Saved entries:
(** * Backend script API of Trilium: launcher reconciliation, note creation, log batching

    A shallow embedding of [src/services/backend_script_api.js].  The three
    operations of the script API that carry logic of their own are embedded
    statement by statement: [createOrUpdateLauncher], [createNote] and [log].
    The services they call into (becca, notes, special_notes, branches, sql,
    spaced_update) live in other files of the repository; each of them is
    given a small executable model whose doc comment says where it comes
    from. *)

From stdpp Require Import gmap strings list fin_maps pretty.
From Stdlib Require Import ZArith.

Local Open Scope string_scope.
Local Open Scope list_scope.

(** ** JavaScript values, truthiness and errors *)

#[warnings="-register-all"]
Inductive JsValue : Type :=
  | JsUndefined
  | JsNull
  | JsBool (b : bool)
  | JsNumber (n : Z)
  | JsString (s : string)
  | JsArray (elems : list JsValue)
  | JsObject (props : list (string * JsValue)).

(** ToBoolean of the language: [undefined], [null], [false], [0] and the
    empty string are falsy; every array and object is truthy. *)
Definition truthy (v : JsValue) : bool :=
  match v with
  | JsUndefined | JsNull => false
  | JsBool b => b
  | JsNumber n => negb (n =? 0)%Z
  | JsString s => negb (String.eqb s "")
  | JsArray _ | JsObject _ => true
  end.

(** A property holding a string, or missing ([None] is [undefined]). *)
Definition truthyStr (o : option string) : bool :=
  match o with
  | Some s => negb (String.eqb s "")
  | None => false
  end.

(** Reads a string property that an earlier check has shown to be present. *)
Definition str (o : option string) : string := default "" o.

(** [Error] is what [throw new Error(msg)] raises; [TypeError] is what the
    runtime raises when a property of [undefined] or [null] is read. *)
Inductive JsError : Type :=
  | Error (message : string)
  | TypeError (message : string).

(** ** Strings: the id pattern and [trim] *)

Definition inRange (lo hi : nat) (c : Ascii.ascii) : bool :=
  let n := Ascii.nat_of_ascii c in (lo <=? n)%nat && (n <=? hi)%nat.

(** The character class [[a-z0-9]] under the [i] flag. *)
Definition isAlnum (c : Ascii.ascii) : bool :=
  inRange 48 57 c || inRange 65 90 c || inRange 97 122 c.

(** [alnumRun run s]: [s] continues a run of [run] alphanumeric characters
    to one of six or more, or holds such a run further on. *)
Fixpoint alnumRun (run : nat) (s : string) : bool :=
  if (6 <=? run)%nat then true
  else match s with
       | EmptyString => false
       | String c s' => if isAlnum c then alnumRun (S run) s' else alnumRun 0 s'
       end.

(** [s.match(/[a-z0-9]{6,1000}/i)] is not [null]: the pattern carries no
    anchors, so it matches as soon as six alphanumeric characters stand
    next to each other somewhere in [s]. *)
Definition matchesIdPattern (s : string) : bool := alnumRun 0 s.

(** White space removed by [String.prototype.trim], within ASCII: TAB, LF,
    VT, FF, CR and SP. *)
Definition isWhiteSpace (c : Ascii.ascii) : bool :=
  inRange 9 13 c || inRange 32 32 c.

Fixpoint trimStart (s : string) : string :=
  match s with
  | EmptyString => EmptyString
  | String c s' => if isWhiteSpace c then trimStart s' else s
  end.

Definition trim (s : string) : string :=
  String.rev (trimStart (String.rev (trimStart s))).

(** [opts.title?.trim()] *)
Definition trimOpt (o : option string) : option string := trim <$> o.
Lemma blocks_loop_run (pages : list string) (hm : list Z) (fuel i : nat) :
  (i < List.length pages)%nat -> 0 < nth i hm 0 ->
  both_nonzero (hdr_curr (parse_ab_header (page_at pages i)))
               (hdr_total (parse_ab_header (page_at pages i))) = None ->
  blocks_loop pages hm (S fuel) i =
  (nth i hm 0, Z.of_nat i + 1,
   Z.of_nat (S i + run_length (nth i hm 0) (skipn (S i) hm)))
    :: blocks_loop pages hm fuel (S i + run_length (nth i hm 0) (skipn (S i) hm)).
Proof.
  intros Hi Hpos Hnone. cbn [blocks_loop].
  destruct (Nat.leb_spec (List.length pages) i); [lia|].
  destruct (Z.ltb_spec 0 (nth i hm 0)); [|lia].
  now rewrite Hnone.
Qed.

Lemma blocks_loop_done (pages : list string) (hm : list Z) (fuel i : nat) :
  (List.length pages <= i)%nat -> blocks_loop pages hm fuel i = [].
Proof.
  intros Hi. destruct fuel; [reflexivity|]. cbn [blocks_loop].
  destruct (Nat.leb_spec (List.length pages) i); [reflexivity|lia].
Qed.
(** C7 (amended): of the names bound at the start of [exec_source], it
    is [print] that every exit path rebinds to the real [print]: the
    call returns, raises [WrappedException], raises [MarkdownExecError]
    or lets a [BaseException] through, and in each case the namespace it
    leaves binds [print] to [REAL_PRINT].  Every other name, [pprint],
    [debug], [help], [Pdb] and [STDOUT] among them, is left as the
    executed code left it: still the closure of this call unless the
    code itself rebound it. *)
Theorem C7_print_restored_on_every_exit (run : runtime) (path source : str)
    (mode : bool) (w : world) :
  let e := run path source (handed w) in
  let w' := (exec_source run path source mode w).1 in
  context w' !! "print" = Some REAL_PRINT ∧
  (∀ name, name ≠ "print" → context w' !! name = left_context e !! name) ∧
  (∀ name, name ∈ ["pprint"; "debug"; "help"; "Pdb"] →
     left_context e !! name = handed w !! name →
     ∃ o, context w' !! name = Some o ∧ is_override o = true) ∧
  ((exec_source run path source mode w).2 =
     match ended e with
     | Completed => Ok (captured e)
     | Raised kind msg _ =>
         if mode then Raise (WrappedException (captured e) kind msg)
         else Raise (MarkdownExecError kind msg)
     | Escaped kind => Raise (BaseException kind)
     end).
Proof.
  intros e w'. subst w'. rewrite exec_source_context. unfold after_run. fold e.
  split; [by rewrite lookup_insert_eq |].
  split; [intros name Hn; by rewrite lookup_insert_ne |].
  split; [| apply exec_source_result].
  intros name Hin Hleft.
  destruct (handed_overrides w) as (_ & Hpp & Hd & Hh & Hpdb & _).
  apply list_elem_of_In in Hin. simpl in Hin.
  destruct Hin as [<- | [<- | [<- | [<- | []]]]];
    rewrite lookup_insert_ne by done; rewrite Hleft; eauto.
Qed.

Problem: Where does the word "message" appear in the records above? Return every line that holds it.

Answer:
  | Error (message : string)
  | TypeError (message : string).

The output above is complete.